ACTIVITY: Please repeat exactly the lines below from the one containing "which is not checked. *)" down to the one containing "Data, CurBuf, s, w)", both included, and nothing else.

========================================

(* ===== verification/Modbus.v ===== *)
(** * Modbus TCP: frames, reception and the Modbus thread's loop

    - [src/src/sdhs/CommProtocols/Modbus.c]: [MbReceiveTcpFrame] and
      [MbParseTcpFrame];
    - [src/src/sdhs/Common/Socket.c]: [SocketRecvWithTimeout];
    - [src/src/sdhs/DevUtils/ModbusTestServer.c]: the frames the test server
      builds and sends;
    - [src/src/sdhs/DataHandlers/ModbusWithPostgres/Modbus.c]: one round of the
      loop of [MbRun], its [reconnect] exit and the loop of
      [MbPipeThroughputTest].

    The network is the list of what the socket still has to deliver: chunks of
    bytes in arrival order, a timeout of [select], the end of the stream, an
    error.  [recv] returns at most one chunk, as TCP allows. *)

From S2P Require Import Prelude.
From S2P Require Import Pipe.
#[local] Open Scope Z_scope.

Definition MODBUS_TCP_HEADER_LEN : Z := 7.
Definition MODBUS_PDU_MAX_SIZE : Z := 253.
Definition MODBUS_TCP_FRAME_MAX_SIZE : Z := 260.

Definition byte (l : list Z) (i : nat) : Z := default 0 (l !! i).

(** ** The socket *)

Inductive net_event := Chunk (l : list Z) | TimedOut | Eof | NetError.
Definition net := list net_event.

(** [recv(fd, buf, n, 0)]: the result and the bytes stored. *)
Definition recv (n : Z) (w : net) : Z * list Z * net :=
  match w with
  | Chunk l :: w' =>
      if len l <=? n then (len l, l, w')
      else (n, take (Z.to_nat n) l, Chunk (drop (Z.to_nat n) l) :: w')
  | TimedOut :: w' | NetError :: w' => (-1, [], w')
  | Eof :: _ | [] => (0, [], w)
  end.

(** -2 when [select] times out. *)
Definition SocketRecvWithTimeout (Length : Z) (w : net) : Z * list Z * net :=
  match w with
  | TimedOut :: w' => (-2, [], w')
  | _ => recv Length w
  end.

(** ** Frames *)

(** [(u16)(hi << 8) | lo] *)
Definition be16 (hi lo : Z) : Z := Z.lor (u16 (Z.shiftl hi 8)) lo.

(** [Some (UnitId, DataLength, data)] where [data] is the suffix of the frame
    that the returned pointer designates; [None] for NULL. *)
Definition MbParseTcpFrame (Frame : list Z) : option (Z * Z * list Z) :=
  let Length := be16 (byte Frame 4) (byte Frame 5) in
  let UnitId := byte Frame 6 in
  let DataLength := byte Frame 8 in
  if negb (Length =? DataLength + 3) then None
  else Some (UnitId, DataLength, drop 9 Frame).

(** The loop [while(TotalBytesRead < Total)] over [recv]: [inl] is the early
    return.  Every turn stores at least one byte, so [fuel] = the bytes missing
    is enough. *)
Fixpoint recv_until (fuel : nat) (Total : Z) (Frame : list Z) (w : net) : (Z + list Z) * net :=
  if Total <=? len Frame then (inr Frame, w)
  else match fuel with
       | O => (inl 0, w)
       | S fuel =>
           let '(BytesRead, l, w) := recv (Total - len Frame) w in
           if BytesRead <=? 0 then (inl BytesRead, w)
           else recv_until fuel Total (Frame ++ l) w
       end.

Definition MbReceiveTcpFrame (BufferSize : Z) (w : net) : Z * list Z * net :=
  match recv_until 7 MODBUS_TCP_HEADER_LEN [] w with
  | (inl r, w) => (r, [], w)
  | (inr Frame, w) =>
      let Length := be16 (byte Frame 4) (byte Frame 5) in
      let TotalFrameSize := MODBUS_TCP_HEADER_LEN + Length in
      if BufferSize <? TotalFrameSize then (-1, Frame, w)
      else match recv_until (Z.to_nat Length) TotalFrameSize Frame w with
           | (inl r, w) => (r, Frame, w)
           | (inr Frame, w) => (len Frame, Frame, w)
           end
  end.

(** *** The test server *)

Definition GenerateModbusTcpFrame (TransactionId ProtocolId Length UnitId FunctionCode : Z)
    (Data : list Z) (DataLength : Z) : list Z :=
  [ Z.land (u8 (Z.shiftr TransactionId 8)) 255; Z.land (u8 TransactionId) 255;
    Z.land (u8 (Z.shiftr ProtocolId 8)) 255; Z.land (u8 ProtocolId) 255;
    Z.land (u8 (Z.shiftr Length 8)) 255; Z.land (u8 Length) 255;
    UnitId; u8 FunctionCode; u8 DataLength ] ++ take (Z.to_nat DataLength) Data.

(** [sizeof(shaft_power_data)]: six packed 8-byte fields. *)
Definition sizeof_shaft_power_data : Z := 48.

(** The bytes [SendModbusData] passes to [send], [None] when a size check
    fails; [SpData] is the packet. *)
Definition SendModbusData (SpData : list Z) : option (list Z) :=
  let DataLength := u16 sizeof_shaft_power_data in
  let Length := u16 (DataLength + 3) in
  if MODBUS_TCP_FRAME_MAX_SIZE - MODBUS_TCP_HEADER_LEN <? Length then None
  else if MODBUS_TCP_FRAME_MAX_SIZE <? 9 + DataLength then None
  else
    let ModbusFrame :=
      [0; 1; 0; 0; Z.land (u8 (Z.shiftr Length 8)) 255; Z.land (u8 Length) 255; 1; 16; u8 DataLength]
        ++ take (Z.to_nat DataLength) SpData in
    let padded := ModbusFrame ++ replicate (260 - length ModbusFrame) 0 in
    Some (take (Z.to_nat (MODBUS_TCP_HEADER_LEN + Length)) padded).

(** ** One round of [MbRun] *)

Inductive mb_outcome := MbContinue | MbReconnect | MbPacket (Data : list Z).

(** From the reception of the header to the checks on the parsed frame. *)
Definition MbRun_receive (PacketSize : Z) (w : net) : mb_outcome * net :=
  let '(HeaderResult, Header, w) := SocketRecvWithTimeout MODBUS_TCP_HEADER_LEN w in
  if HeaderResult =? -2 then (MbContinue, w)
  else if HeaderResult <=? 0 then (MbReconnect, w)
  else if negb (HeaderResult =? MODBUS_TCP_HEADER_LEN) then (MbReconnect, w)
  else
    let Length := be16 (byte Header 4) (byte Header 5) in
    if MODBUS_TCP_FRAME_MAX_SIZE - MODBUS_TCP_HEADER_LEN <? Length then (MbReconnect, w)
    else
      let '(DataResult, Rest, w) := SocketRecvWithTimeout Length w in
      if negb (DataResult =? Length) then (MbReconnect, w)
      else
        let Frame := Header ++ Rest ++ replicate (253 - length Rest) 0 in
        match MbParseTcpFrame Frame with
        | None => (MbReconnect, w)
        | Some (_, DataLength, Data) =>
            if negb (DataLength =? PacketSize) then (MbReconnect, w)
            else (MbPacket (take (Z.to_nat DataLength) Data), w)
        end.

Section MbRun.
(** Of the pipe: the number of buffers, the capacity of each, and the two sizes
    that the database thread fills in. *)
Variables BufCount BufCap BufferMaxFill PacketSize : Z.

(** [ArenaAlloc(CurBuf, n)] and the copy into it; a full arena returns NULL,
    which is not checked. *)
Definition buffer_store (CurBuf : Z) (Data : list Z) (s : pipe) : option pipe :=
  if len (buffer s CurBuf) + len Data <=? BufCap
  then Some (set_buffer CurBuf (buffer s CurBuf ++ Data) s) else None.

(** A round of the inner loop: what it decided, [CurBuf], the pipe and the
    network.  [None]: blocked in the pipe for ever, or a fault. *)
Definition MbRun_round (CurBuf : Z) (s : pipe) (w : net) : option (mb_outcome * Z * pipe * net) :=
  '(CurBuf, s) ←
    (if len (buffer s CurBuf) =? BufferMaxFill then
       '(b, s) ← run_alone (SdPipeGetWriteBuffer BufCount) s; b ← b; Some (b, s)
     else Some (CurBuf, s));
  match MbRun_receive PacketSize w with
  | (MbPacket Data, w) => s ← buffer_store CurBuf Data s; Some (MbPacket Data, CurBuf, s, w)
  | (o, w) => Some (o, CurBuf, s, w)
  end.

(** The code after [reconnect]: the pipe is flushed; [CurBuf] is not set. *)
Definition MbRun_reconnect (CurBuf : Z) (s : pipe) : option (Z * pipe) :=
  '(_, s) ← run_alone (SdPipeFlush BufCount) s; Some (CurBuf, s).

(** The loop of [MbPipeThroughputTest] on the rest of the test data: each turn
    fills the current buffer and asks for the next.  [fuel] turns at most. *)
Fixpoint MbPipeThroughputTest_loop (fuel : nat) (CurBuf : Z) (Data : list Z) (s : pipe)
    : option (Z * pipe) :=
  if 0 <? len Data then
    match fuel with
    | O => None
    | S fuel =>
        let Size := if len Data <? BufferMaxFill then len Data else BufferMaxFill in
        s ← buffer_store CurBuf (take (Z.to_nat Size) Data) s;
        '(b, s) ← run_alone (SdPipeGetWriteBuffer BufCount) s; b ← b;
        MbPipeThroughputTest_loop fuel b (drop (Z.to_nat BufferMaxFill) Data) s
    end
  else Some (CurBuf, s).
End MbRun.

(** ** Lemmas *)

Lemma be16_bytes hi lo : 0 <= hi < 256 -> 0 <= lo < 256 -> be16 hi lo = 256 * hi + lo.
Proof.
  intros Hhi Hlo. unfold be16. rewrite u16_small by (rewrite Z.shiftl_mul_pow2; lia).
  rewrite lor_shiftl by lia. lia.
Qed.

Lemma be16_of_u16 n :
  0 <= n < 2 ^ 16 -> be16 (Z.land (u8 (Z.shiftr n 8)) 255) (Z.land (u8 n) 255) = n.
Proof.
  intros Hn. change 255 with (Z.ones 8). rewrite !Z.land_ones by lia.
  rewrite Z.shiftr_div_pow2 by lia. unfold u8. rewrite !Z.mod_mod by lia.
  rewrite be16_bytes by (apply Z.mod_pos_bound; lia).
  change (2 ^ 8) with 256. rewrite (Z.mod_small (n / 256)) by (Z.div_mod_to_equations; lia).
  pose proof (Z.div_mod n 256 ltac:(lia)). lia.
Qed.

(** What the socket still holds when it is only data. *)
Definition stream (w : net) : list Z :=
  concat (map (fun e => match e with Chunk l => l | _ => [] end) w).

Definition flowing (w : net) : Prop := Forall (fun e => exists b l, e = Chunk (b :: l)) w.

Lemma recv_flowing n w :
  flowing w -> 0 < n <= len (stream w) ->
  exists l w', recv n w = (len l, l, w') /\ 0 < len l <= n /\ stream w = l ++ stream w' /\ flowing w'.
Proof.
  intros Hf Hn. destruct w as [|e w]; [unfold stream, len in Hn; cbn in Hn; lia|].
  apply Forall_cons in Hf as [(b & l & ->) Hf]. cbn [recv].
  destruct (Z.leb_spec (len (b :: l)) n).
  - exists (b :: l), w. by split_and!.
  - exists (take (Z.to_nat n) (b :: l)), (Chunk (drop (Z.to_nat n) (b :: l)) :: w).
    assert (Hl : len (take (Z.to_nat n) (b :: l)) = n) by (unfold len in *; rewrite length_take; lia).
    rewrite Hl. split_and!; [done|lia|lia| |].
    + unfold stream. cbn [map concat]. rewrite app_assoc. by rewrite take_drop.
    + constructor; [|done]. destruct (drop (Z.to_nat n) (b :: l)) as [|c l'] eqn:E; [|by eauto].
      apply (f_equal length) in E. rewrite length_drop in E. unfold len in *. cbn in *. lia.
Qed.

Lemma recv_until_flowing fuel Total Frame w :
  flowing w -> len Frame <= Total -> Total - len Frame <= len (stream w) ->
  (Z.to_nat (Total - len Frame) <= fuel)%nat ->
  exists l w', recv_until fuel Total Frame w = (inr (Frame ++ l), w') /\ len (Frame ++ l) = Total /\
               stream w = l ++ stream w' /\ flowing w'.
Proof.
  revert Frame w. induction fuel as [|fuel IH]; intros Frame w Hf Hle Hav Hfuel; cbn [recv_until].
  - rewrite (proj2 (Z.leb_le _ _)) by lia. exists [], w. rewrite app_nil_r. split_and!; (done || lia).
  - destruct (Z.leb_spec Total (len Frame)).
    + exists [], w. rewrite app_nil_r. split_and!; (done || lia).
    + destruct (recv_flowing (Total - len Frame) w Hf) as (l & w' & -> & Hl & Hst & Hf'); [lia|].
      rewrite (proj2 (Z.leb_gt _ _)) by lia. rewrite Hst, len_app in Hav.
      destruct (IH (Frame ++ l) w' Hf') as (l' & w'' & -> & HT & Hst' & Hf'');
        rewrite ?len_app; [lia|lia|lia|].
      exists (l ++ l'), w''. rewrite app_assoc. split_and!; [done|done| |done].
      by rewrite Hst, Hst', app_assoc.
Qed.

========================================

EXERCISE RESULT:
    which is not checked. *)
Definition buffer_store (CurBuf : Z) (Data : list Z) (s : pipe) : option pipe :=
  if len (buffer s CurBuf) + len Data <=? BufCap
  then Some (set_buffer CurBuf (buffer s CurBuf ++ Data) s) else None.

(** A round of the inner loop: what it decided, [CurBuf], the pipe and the
    network.  [None]: blocked in the pipe for ever, or a fault. *)
Definition MbRun_round (CurBuf : Z) (s : pipe) (w : net) : option (mb_outcome * Z * pipe * net) :=
  '(CurBuf, s) ←
    (if len (buffer s CurBuf) =? BufferMaxFill then
       '(b, s) ← run_alone (SdPipeGetWriteBuffer BufCount) s; b ← b; Some (b, s)
     else Some (CurBuf, s));
  match MbRun_receive PacketSize w with
  | (MbPacket Data, w) => s ← buffer_store CurBuf Data s; Some (MbPacket Data, CurBuf, s, w)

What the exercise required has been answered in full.